REQUIREMENT:
Please repeat, from the entries that follow, the lines from the one containing "(** ** service.go *)" through the one containing "ri_VerifiedOnchain : option bool;" exactly, adding nothing.

[INPUT DATA — start]

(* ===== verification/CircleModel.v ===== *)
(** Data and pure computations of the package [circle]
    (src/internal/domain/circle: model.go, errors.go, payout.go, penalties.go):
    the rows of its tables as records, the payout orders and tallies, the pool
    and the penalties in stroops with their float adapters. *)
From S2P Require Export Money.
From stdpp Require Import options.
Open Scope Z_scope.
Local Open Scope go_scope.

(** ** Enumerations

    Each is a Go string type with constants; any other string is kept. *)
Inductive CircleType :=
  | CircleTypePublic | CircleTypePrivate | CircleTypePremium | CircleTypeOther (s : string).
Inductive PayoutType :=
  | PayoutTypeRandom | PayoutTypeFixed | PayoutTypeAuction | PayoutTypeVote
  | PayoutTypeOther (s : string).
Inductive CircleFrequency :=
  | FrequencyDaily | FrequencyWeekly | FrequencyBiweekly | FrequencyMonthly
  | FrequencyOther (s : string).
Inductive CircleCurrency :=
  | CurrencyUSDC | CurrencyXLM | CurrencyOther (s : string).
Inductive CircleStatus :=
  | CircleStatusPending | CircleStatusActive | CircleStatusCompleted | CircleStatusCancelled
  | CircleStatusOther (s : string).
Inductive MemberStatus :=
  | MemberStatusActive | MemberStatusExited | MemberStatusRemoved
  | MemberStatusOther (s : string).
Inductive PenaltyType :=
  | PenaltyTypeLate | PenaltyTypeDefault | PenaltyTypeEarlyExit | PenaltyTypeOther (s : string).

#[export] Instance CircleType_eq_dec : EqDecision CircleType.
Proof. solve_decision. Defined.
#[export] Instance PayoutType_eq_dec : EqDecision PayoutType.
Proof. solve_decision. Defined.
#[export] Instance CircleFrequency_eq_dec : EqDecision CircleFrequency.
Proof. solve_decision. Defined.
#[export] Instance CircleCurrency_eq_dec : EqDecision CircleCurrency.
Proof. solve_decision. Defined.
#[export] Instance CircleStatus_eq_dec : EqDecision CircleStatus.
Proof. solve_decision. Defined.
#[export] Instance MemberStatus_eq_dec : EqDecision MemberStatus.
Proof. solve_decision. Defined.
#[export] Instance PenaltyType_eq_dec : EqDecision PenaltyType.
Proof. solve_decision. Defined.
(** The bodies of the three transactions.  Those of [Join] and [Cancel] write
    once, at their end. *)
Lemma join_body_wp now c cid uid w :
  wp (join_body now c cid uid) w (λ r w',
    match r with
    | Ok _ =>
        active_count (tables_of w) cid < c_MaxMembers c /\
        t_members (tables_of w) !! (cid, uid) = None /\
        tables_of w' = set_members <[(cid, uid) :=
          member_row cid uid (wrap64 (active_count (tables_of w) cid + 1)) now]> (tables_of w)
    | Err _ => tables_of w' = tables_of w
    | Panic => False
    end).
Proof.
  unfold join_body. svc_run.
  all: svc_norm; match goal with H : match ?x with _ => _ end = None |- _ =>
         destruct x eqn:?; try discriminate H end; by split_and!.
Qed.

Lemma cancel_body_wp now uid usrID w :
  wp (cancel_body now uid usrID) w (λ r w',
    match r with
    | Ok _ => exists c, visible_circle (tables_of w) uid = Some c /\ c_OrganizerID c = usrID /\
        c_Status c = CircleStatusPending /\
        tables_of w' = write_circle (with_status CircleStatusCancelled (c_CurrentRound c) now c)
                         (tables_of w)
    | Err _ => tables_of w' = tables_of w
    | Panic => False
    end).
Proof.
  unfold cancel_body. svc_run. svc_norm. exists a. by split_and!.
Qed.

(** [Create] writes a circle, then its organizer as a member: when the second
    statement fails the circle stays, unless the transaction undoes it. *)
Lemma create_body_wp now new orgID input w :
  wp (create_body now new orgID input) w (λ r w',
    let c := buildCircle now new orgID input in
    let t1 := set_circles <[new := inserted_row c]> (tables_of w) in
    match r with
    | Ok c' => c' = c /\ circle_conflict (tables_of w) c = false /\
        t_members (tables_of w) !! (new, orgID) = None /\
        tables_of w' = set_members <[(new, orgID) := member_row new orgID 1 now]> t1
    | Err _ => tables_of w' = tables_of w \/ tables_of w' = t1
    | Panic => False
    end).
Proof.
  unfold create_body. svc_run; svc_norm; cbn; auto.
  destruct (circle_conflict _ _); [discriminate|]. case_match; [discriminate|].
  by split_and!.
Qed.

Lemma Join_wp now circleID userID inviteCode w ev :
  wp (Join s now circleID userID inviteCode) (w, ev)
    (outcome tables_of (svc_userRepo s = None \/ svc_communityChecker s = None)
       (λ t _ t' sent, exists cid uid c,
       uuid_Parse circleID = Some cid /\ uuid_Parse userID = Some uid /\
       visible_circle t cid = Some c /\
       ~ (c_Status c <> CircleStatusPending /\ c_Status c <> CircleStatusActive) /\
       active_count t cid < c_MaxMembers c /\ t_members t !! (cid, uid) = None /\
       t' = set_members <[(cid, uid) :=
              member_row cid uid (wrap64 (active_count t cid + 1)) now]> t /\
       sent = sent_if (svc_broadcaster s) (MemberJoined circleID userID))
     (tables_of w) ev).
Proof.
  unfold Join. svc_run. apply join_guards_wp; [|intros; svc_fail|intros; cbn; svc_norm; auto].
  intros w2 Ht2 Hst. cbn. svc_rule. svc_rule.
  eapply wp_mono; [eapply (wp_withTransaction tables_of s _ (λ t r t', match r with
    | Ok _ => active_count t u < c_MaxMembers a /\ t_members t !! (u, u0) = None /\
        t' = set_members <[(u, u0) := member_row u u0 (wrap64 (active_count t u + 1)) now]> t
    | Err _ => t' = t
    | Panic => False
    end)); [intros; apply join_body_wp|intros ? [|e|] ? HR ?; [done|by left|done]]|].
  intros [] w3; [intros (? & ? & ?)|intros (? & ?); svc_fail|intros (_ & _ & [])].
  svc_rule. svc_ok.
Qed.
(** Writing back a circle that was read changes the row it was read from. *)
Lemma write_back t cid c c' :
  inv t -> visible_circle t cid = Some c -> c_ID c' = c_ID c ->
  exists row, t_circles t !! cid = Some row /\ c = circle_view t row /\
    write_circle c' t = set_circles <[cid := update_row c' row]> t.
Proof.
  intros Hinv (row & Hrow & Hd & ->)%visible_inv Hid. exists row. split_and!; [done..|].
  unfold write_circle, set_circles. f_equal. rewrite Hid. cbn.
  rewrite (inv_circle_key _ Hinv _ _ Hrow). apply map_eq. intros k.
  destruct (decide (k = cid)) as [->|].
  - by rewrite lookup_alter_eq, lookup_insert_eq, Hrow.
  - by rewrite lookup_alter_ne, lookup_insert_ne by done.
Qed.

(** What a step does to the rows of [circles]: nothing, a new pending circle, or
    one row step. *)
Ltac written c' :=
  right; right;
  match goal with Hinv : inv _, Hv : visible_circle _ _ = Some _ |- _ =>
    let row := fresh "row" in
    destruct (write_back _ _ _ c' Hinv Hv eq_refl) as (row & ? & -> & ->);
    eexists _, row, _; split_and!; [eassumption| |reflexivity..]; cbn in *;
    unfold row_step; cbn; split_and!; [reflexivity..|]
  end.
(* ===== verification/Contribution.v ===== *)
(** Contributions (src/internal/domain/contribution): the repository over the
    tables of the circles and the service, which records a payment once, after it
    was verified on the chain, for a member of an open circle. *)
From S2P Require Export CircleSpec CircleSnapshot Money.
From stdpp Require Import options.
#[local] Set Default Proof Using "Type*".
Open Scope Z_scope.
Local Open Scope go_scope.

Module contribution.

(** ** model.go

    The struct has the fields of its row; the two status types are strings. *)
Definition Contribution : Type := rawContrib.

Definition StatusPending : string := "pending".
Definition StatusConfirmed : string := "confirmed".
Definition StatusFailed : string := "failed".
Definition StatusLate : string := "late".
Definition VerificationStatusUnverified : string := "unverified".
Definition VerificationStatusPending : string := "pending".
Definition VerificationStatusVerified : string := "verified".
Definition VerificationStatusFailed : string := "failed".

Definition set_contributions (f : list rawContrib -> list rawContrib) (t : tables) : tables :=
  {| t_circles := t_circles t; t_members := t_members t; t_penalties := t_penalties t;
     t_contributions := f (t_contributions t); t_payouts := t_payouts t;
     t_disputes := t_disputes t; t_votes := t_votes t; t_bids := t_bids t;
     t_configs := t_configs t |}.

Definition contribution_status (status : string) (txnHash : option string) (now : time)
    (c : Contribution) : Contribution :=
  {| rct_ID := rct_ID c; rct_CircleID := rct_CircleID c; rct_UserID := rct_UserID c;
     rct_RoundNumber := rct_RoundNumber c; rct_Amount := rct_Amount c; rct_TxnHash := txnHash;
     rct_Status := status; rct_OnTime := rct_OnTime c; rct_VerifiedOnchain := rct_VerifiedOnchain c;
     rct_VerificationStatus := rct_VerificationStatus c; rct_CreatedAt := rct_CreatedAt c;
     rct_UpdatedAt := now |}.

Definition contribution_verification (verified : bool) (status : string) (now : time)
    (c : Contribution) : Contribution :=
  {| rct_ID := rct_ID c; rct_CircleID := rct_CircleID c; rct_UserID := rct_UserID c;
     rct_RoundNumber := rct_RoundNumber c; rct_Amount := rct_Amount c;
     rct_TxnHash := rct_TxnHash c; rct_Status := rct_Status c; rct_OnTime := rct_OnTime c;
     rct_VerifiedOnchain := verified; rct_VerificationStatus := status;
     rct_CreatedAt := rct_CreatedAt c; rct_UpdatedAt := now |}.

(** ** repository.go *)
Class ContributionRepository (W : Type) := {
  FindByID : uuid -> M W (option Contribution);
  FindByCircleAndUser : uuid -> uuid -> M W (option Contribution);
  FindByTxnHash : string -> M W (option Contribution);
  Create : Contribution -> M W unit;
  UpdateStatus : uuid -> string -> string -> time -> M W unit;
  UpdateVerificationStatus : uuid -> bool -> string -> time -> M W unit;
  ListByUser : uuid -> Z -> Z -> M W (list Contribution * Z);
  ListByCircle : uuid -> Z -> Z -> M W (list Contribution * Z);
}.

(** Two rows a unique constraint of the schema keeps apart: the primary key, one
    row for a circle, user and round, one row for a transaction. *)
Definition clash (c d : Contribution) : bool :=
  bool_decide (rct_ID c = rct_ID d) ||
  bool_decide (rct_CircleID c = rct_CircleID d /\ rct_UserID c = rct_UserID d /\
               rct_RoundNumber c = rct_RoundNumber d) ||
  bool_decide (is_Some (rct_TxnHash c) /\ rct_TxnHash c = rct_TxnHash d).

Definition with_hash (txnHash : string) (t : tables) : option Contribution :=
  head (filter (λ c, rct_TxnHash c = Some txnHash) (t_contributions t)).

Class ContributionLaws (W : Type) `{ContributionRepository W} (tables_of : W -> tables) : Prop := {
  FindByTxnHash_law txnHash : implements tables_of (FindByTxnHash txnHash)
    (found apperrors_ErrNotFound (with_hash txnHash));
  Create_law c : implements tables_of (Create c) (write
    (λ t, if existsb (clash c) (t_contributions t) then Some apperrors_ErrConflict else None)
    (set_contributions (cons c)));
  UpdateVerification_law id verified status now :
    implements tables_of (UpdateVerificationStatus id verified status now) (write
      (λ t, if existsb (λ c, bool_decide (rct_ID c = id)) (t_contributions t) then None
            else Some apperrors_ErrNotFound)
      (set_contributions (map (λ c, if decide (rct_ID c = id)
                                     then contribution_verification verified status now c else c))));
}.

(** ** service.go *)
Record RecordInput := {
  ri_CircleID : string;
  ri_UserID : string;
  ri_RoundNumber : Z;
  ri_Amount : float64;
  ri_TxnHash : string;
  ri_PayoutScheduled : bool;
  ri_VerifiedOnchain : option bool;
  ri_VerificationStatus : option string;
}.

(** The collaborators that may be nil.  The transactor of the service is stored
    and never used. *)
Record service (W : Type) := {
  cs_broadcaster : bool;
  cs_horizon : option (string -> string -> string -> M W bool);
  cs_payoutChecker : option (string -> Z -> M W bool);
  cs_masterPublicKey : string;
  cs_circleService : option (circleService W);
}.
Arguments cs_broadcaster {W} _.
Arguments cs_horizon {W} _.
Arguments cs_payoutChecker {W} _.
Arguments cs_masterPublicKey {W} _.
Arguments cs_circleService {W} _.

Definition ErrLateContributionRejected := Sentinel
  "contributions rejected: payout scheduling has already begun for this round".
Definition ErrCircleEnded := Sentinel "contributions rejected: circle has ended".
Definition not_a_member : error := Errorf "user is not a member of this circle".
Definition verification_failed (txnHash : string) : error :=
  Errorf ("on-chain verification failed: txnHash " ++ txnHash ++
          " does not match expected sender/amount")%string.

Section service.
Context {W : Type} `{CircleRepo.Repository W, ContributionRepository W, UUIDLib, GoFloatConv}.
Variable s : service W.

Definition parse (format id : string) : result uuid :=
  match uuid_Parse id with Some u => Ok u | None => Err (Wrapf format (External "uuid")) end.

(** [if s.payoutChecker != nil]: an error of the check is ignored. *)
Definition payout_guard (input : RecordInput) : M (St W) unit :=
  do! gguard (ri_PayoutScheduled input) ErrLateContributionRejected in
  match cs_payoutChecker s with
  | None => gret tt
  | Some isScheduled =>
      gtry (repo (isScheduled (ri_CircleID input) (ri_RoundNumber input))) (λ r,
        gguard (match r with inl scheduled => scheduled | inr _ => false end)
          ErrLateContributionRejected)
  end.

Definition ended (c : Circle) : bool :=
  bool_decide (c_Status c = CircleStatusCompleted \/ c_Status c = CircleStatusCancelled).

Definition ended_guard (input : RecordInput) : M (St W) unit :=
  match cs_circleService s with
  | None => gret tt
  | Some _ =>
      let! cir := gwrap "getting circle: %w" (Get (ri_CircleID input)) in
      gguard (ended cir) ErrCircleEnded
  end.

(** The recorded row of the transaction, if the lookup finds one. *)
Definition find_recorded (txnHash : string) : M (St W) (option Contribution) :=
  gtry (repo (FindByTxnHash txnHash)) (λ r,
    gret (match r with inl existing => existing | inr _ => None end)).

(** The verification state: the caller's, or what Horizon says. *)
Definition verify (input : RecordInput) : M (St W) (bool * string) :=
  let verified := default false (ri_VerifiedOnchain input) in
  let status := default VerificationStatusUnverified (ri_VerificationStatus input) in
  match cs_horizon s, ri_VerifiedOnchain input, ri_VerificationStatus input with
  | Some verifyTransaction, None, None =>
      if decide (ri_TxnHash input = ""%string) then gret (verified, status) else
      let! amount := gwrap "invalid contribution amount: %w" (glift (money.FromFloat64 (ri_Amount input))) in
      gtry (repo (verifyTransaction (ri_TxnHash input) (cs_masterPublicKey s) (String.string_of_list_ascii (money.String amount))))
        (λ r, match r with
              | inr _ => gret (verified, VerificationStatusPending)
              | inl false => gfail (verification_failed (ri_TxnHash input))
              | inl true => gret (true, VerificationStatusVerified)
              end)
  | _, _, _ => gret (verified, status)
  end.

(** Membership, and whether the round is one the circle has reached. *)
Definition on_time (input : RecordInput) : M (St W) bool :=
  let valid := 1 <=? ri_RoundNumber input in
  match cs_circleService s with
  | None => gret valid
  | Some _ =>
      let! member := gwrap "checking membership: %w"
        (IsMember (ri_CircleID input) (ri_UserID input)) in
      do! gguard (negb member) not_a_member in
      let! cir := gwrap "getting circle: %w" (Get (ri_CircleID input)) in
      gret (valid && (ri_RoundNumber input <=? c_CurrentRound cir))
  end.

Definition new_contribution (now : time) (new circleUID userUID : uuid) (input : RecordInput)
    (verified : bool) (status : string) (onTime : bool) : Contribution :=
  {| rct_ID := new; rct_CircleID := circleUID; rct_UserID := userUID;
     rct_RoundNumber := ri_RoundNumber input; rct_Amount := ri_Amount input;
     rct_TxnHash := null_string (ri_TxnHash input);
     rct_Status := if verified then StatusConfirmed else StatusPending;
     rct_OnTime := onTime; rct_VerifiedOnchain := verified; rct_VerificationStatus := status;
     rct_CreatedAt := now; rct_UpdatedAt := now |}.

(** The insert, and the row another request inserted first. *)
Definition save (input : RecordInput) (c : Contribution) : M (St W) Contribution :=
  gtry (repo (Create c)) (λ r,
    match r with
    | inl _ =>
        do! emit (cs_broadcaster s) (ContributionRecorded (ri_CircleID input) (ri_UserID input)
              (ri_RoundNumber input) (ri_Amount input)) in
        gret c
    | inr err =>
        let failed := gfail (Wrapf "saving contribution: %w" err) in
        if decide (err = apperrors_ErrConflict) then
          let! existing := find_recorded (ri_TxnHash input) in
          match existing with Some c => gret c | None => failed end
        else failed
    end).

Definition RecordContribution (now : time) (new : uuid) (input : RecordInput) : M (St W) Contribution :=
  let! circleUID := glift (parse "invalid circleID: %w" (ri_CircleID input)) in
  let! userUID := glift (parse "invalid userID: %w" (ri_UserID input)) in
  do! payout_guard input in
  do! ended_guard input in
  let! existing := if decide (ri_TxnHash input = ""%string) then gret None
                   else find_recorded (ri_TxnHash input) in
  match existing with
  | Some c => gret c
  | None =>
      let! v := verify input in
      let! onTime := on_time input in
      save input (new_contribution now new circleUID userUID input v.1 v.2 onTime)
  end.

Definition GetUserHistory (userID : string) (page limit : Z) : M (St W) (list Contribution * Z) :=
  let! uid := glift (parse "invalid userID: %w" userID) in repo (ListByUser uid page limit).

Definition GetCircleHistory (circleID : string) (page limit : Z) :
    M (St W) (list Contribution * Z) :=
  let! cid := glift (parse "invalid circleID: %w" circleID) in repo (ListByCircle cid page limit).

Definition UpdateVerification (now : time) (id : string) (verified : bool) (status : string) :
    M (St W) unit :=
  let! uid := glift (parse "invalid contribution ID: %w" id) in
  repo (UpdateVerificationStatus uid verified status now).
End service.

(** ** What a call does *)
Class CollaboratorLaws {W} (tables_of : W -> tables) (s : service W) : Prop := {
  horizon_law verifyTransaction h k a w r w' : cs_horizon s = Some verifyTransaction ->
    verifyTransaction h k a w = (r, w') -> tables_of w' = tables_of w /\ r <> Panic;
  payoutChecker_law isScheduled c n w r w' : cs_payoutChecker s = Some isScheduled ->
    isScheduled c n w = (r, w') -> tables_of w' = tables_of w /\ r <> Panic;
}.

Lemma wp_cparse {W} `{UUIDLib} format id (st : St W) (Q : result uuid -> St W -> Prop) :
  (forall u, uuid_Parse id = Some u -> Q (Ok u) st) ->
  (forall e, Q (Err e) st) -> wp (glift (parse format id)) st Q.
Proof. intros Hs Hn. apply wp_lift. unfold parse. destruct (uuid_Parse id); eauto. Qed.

[INPUT DATA — finish]

RESPONSE TO THIS TASK:
(** ** service.go *)
Record RecordInput := {
  ri_CircleID : string;
  ri_UserID : string;
  ri_RoundNumber : Z;
  ri_Amount : float64;
  ri_TxnHash : string;
  ri_PayoutScheduled : bool;
  ri_VerifiedOnchain : option bool;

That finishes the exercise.